▶ **About this task**:
Count every line in the entries below that contains the word "core", and give only that number.

[Saved entries]
◆ ◆ ◆ ◆
(** [time.monotonic()]: the [n]-th reading of the process's clock. *)
Definition monotonic (clock : nat → Q) : stM net exn Q := λ s,
  (Ok (clock (reads s)), Net (sent s) (slept s) (S (reads s))).

Section Loop.
(** The wrapped call, [func] in [retry_with_backoff]. *)
Context (call : stM net exn HttpResponse).

Definition no_response : exn := mk_exn BRuntimeError "No response received after retries".

(** The body of the [for attempt in range(retries + 1)] loop and the statements after it;
    [fuel] is the number of iterations left. *)
Fixpoint attempts (fuel attempt : nat) (retries : Z) (delay_base : pyfloat)
    (last_exception : option exn) : stM net exn HttpResponse :=
  match fuel with
  | O => mthrow (default no_response last_exception)
  | S fuel' => λ s,
      match call s with
      | (Ok response, s') =>
          (if should_retry_response response attempt retries then
             delay ← lift (resolve_retry_delay response delay_base attempt);
             _ ← sleep delay;
             attempts fuel' (S attempt) retries delay_base last_exception
           else
             _ ← lift (check_no_redirect response);
             mret response) s'
      | (Err e, s') =>
          (if isinstance e HttpxRequestError then
             if (Z.of_nat attempt <? retries)%Z then
               _ ← sleep (calculate_delay delay_base attempt);
               attempts fuel' (S attempt) retries delay_base (Some e)
             else mthrow e
           else mthrow e) s'
      end
  end.
(* ===== verification/Jwks.v ===== *)
(** * JSON Web Key Sets
    ([core/parsers.py], [core/response_processors.py], [core/jwks_logic.py],
     [core/error_handlers.py], [sync/jwks.py])

    From the HTTP answer of a [jwks_uri] to validated keys, and from a token header to the one
    key that may verify it.  [jwt.get_unverified_header] is a parameter: it gives the header
    dictionary, or the exception PyJWT raises on a malformed token. *)

From S2P Require Import Prelude PyStr PyValue Models Url Policy HttpRetry Discovery.
From Stdlib Require Import QArith Ascii.
From stdpp Require Import strings.
#[global] Close Scope Q_scope.
Open Scope string_scope.
Open Scope list_scope.
Open Scope nat_scope.
Open Scope py_scope.

(** ** Key and algorithm consistency *)

Definition ALG_TO_KTY : list (string * string) :=
  [("RS256", "RSA"); ("RS384", "RSA"); ("RS512", "RSA"); ("PS256", "RSA"); ("PS384", "RSA");
   ("PS512", "RSA"); ("ES256", "EC"); ("ES384", "EC"); ("ES512", "EC"); ("ES256K", "EC");
   ("EdDSA", "OKP"); ("Ed25519", "OKP"); ("Ed448", "OKP"); ("HS256", "oct"); ("HS384", "oct");
   ("HS512", "oct")].

Fixpoint assoc (k : string) (l : list (string * string)) : option string :=
  match l with
  | [] => None
  | (k', v) :: l' => if k ≟ k' then Some v else assoc k l'
  end.

(** [_ALG_TO_KTY.get(jwt_alg)], where anything but a string is absent. *)
Definition alg_to_kty (jwt_alg : pyval) : option string :=
  match jwt_alg with VStr a => assoc a ALG_TO_KTY | _ => None end.

Definition reject_non_string_alg (jwt_alg : pyval) : outcome unit :=
  raise_if (negb (is_none jwt_alg) && negb (is_str jwt_alg))
    (TokenValidation "Invalid 'alg' header: expected a string" (Some "header")
       [("alg_type", VStr (type_name jwt_alg))]).

(** [jwt_alg.lower() == "none"], for the strings that reach the test. *)
Definition alg_is_none (jwt_alg : pyval) : bool :=
  match jwt_alg with VStr a => lower a ≟ "none" | _ => false end.

Definition validate_key_alg_consistency (key : JsonWebKey) (jwt_alg : pyval) : outcome unit :=
  _ ← reject_non_string_alg jwt_alg;
  if negb (truthy jwt_alg) then Ok ()
  else
    _ ← raise_if (alg_is_none jwt_alg)
          (TokenValidation "Algorithm 'none' is not permitted for signed-token validation"
             (Some "header") [("kid", kid key); ("alg", jwt_alg)]);
    _ ← (match alg_to_kty jwt_alg with
         | Some expected_kty =>
             raise_if (negb (py_eq (kty key) (VStr expected_kty)))
               (TokenValidation ("Key type '" +:+ py_str (kty key) +:+
                  "' is incompatible with algorithm '" +:+ py_str jwt_alg +:+
                  "' (expected key type '" +:+ expected_kty +:+ "')") (Some "header")
                  [("kid", kid key); ("kty", kty key); ("alg", jwt_alg)])
         | None => Ok ()
         end);
    raise_if (truthy (alg key) && negb (py_eq (alg key) jwt_alg))
      (TokenValidation ("Key algorithm '" +:+ py_str (alg key) +:+
         "' does not match JWT algorithm '" +:+ py_str jwt_alg +:+ "'") (Some "header")
         [("kid", kid key); ("key_alg", alg key); ("jwt_alg", jwt_alg)]).

Section Header.
Context (get_unverified_header : string → outcome pydict).

Definition extract_kid_from_jwt (jwt : string) : outcome pyval :=
  headers ← get_unverified_header jwt; Ok (dget "kid" headers).
Definition extract_jwt_header_fields (jwt : string) : outcome (pyval * pyval) :=
  headers ← get_unverified_header jwt; Ok (dget "kid" headers, dget "alg" headers).
End Header.

(** ** Parsing a key *)

Definition jwks_from_dict (dd : pydict) : outcome JsonWebKey :=
  let g a := dget a dd in
  new_jwk (JWK (if truthy (g "kty") then g "kty" else VStr "")
    (g "use") (g "key_ops") (g "alg") (g "kid") (g "x5u") (g "x5c") (g "x5t") (g "x5t#S256")
    (g "crv") (g "x") (g "y") (g "d") (g "n") (g "e") (g "p") (g "q") (g "dp") (g "dq") (g "qi")
    (g "oth") (g "k")).

(** ** Choosing a key *)

Definition none_or (a : pyval) (v : pyval) : bool := py_mem v [VNone; a].

(** [filtered = [k for k in keys if f(k)]; if filtered: keys = filtered]. *)
Definition narrow (f : JsonWebKey → bool) (keys : list JsonWebKey) : list JsonWebKey :=
  match List.filter f keys with [] => keys | filtered => filtered end.

Definition no_kid_candidates (keys : list JsonWebKey) (jwt_alg : pyval)
    : outcome (list JsonWebKey) :=
  _ ← reject_non_string_alg jwt_alg;
  _ ← raise_if (truthy jwt_alg && alg_is_none jwt_alg)
        (TokenValidation "Algorithm 'none' is not permitted for signed-token validation"
           (Some "header") [("alg", jwt_alg)]);
  let signing := narrow (λ w, none_or (VStr "sig") (use w)) keys in
  Ok (if (1 <? length signing) && truthy jwt_alg then
        let signing := narrow (λ w, none_or jwt_alg (alg w)) signing in
        match alg_to_kty jwt_alg with
        | Some expected => narrow (λ w, py_eq (kty w) (VStr expected)) signing
        | None => signing
        end
      else signing).

Definition available_kids (keys : list JsonWebKey) : pyval :=
  VList (List.filter truthy (map kid keys)).

(** [public_key.alg if public_key.alg else (jwt_alg or "RS256")]. *)
Definition effective_alg (key : JsonWebKey) (jwt_alg : pyval) : pyval :=
  if truthy (alg key) then alg key else if truthy jwt_alg then jwt_alg else VStr "RS256".

Definition select_key (w : JsonWebKey) (jwt_alg : pyval) : outcome (pydict * pyval) :=
  _ ← validate_key_alg_consistency w jwt_alg;
  Ok (as_dict w, effective_alg w jwt_alg).

Definition ambiguous_kid (signing_keys : list JsonWebKey) : exn :=
  TokenValidation "JWT has no kid header and JWKS contains multiple signing keys; cannot determine which key to use"
    (Some "header")
    [("available_kids", available_kids signing_keys);
     ("key_count", VInt (Z.of_nat (length signing_keys)))].
Definition no_matching_kid (k : pyval) (keys : list JsonWebKey) : exn :=
  TokenValidation ("No matching kid found: " +:+ py_str k) (Some "header")
    [("kid", k); ("available_kids", available_kids keys)].

Definition find_key_by_kid (k : pyval) (keys : list JsonWebKey) (jwt_alg : pyval)
    : outcome (pydict * pyval) :=
  match keys with
  | [] => Err (TokenValidation "No keys available in JWKS response" None [])
  | _ =>
      if is_none k then
        signing_keys ← no_kid_candidates keys jwt_alg;
        match signing_keys with
        | [w] => select_key w jwt_alg
        | _ => Err (ambiguous_kid signing_keys)
        end
      else
        match List.filter (λ w, py_eq (kid w) k) keys with
        | [] => Err (no_matching_kid k keys)
        | w :: _ => select_key w jwt_alg
        end
  end.

(** [key.alg = jwt_alg] on the copied key. *)
Definition set_alg (w : JsonWebKey) (v : pyval) : JsonWebKey :=
  JWK (kty w) (use w) (key_ops w) v (kid w) (x5u w) (x5c w) (x5t w) (x5t_s256 w) (crv w) (x w)
    (y w) (d w) (n w) (e w) (p w) (q w) (dp w) (dq w) (qi w) (oth w) (k w).

Definition get_public_key_from_jwk (get_unverified_header : string → outcome pydict)
    (jwt : string) (keys : list JsonWebKey) : outcome JsonWebKey :=
  headers ← get_unverified_header jwt;
  let k := dget "kid" headers in
  let jwt_alg := dget "alg" headers in
  let pick w :=
    _ ← validate_key_alg_consistency w jwt_alg;
    Ok (if truthy (alg w) then w else set_alg w jwt_alg) in
  if is_none k then
    signing_keys ← no_kid_candidates keys jwt_alg;
    match signing_keys with
    | [w] => pick w
    | _ => Err (ambiguous_kid signing_keys)
    end
  else
    match List.filter (λ w, py_eq (kid w) k) keys with
    | [] => Err (no_matching_kid k keys)
    | w :: _ => pick w
    end.

(** ** The JWKS response *)

Definition DEFAULT_MAX_JWKS_SIZE : Z := 524288.
Definition DEFAULT_MAX_JWKS_KEYS : Z := 100.
Definition env_int (env : string → option string) (name : string) (dflt : Z) : outcome Z :=
  to_int (default (str_of_int dflt) (env name)).
Definition get_max_jwks_size (env : string → option string) : outcome Z :=
  env_int env "MAX_JWKS_SIZE" DEFAULT_MAX_JWKS_SIZE.
Definition get_max_jwks_keys (env : string → option string) : outcome Z :=
  m ← env_int env "MAX_JWKS_KEYS" DEFAULT_MAX_JWKS_KEYS; Ok (Z.max 1 m).

Definition VALID_JWKS_CONTENT_TYPES : list string := ["application/json"; "application/jwk-set+json"].

(** The elements of the array as dictionaries, or the message for the first that is not one. *)
Fixpoint key_objects (i : Z) (l : list pyval) : result string (list pydict) :=
  match l with
  | [] => Ok []
  | VDict dd :: l' => r ← key_objects (i + 1) l'; Ok (dd :: r)
  | v :: _ => Err ("Invalid JWKS response: key at index " +:+ str_of_int i +:+
                   " is not a JSON object, got " +:+ type_name v)
  end.

(** The returned pair [(keys, error)] is a [result]: one side is always empty. *)
Definition extract_jwks_keys (env : string → option string) (json : pyval)
    : outcome (result string (list pydict)) :=
  match json with
  | VDict dd =>
      match dict_get "keys" dd with
      | None => Ok (Err "Invalid JWKS response: missing required 'keys' field")
      | Some (VList raw) =>
          max_keys ← get_max_jwks_keys env;
          if (max_keys <? Z.of_nat (length raw))%Z then
            Ok (Err ("JWKS response contains too many keys: " +:+ str_of_int (Z.of_nat (length raw)) +:+
                     " exceeds limit of " +:+ str_of_int max_keys))
          else Ok (key_objects 0 raw)
      | Some v => Ok (Err ("Invalid JWKS response: 'keys' field must be a JSON array, got " +:+ type_name v))
      end
  | _ => Ok (Err ("Invalid JWKS response: expected a JSON object, got " +:+ type_name json))
  end.

Definition JWK_STRING_MEMBERS : list string :=
  ["kty"; "kid"; "use"; "alg"; "n"; "e"; "crv"; "x"; "y"].
Definition mistyped (key : pydict) : list string :=
  List.filter (λ name, negb (is_none (dget name key)) && negb (is_str (dget name key)))
    JWK_STRING_MEMBERS.

(** The [except (ConfigurationException, TypeError, AttributeError)] clause. *)
Definition skippable (e : exn) : bool :=
  isinstance e ConfigurationException || isinstance e BTypeError || isinstance e BAttributeError.

Fixpoint build_loop (raw : list pydict) (keys : list JsonWebKey) (skipped : list string)
    : outcome (list JsonWebKey * list string) :=
  match raw with
  | [] => Ok (keys, skipped)
  | key :: raw' =>
      match mistyped key with
      | [] =>
          match jwks_from_dict key with
          | Ok w => build_loop raw' (keys ++ [w]) skipped
          | Err e => if skippable e then build_loop raw' keys (skipped ++ [message e]) else Err e
          end
      | ms => build_loop raw' keys
                (skipped ++ ["mistyped parameter(s) " +:+ py_repr (VList (strs ms)) +:+
                             ": expected a string"])
      end
  end.

Definition build_jwks_keys (raw : list pydict) : outcome (result string (list JsonWebKey)) :=
  '(keys, skipped) ← build_loop raw [] [];
  Ok (match raw, keys with
      | _ :: _, [] => Err ("JWKS has no usable keys: " +:+ str_join "; " skipped)
      | _, _ => Ok keys
      end).

(** [content_length is not None and int(content_length) > max_size], a malformed value being
    ignored; then the length of the body. *)
Definition size_excess (r : HttpResponse) (max_size : Z) : option string :=
  let cl := header "Content-Length" r in
  let cl_too_large :=
    match cl with
    | Some c => match int_of_string c with Some v => (max_size <? v)%Z | None => false end
    | None => false
    end in
  let len := Z.of_nat (String.length (resp_content r)) in
  if cl_too_large then Some ("Content-Length " +:+ default "None" cl)
  else if (max_size <? len)%Z then Some (str_of_int len +:+ " bytes")
  else None.

Definition json_of (r : HttpResponse) : outcome pyval :=
  match resp_json r with Ok v => Ok v | Err msg => Err (mk_exn BValueError msg) end.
◆ ◆ ◆ ◆
▶ **Task output**:
2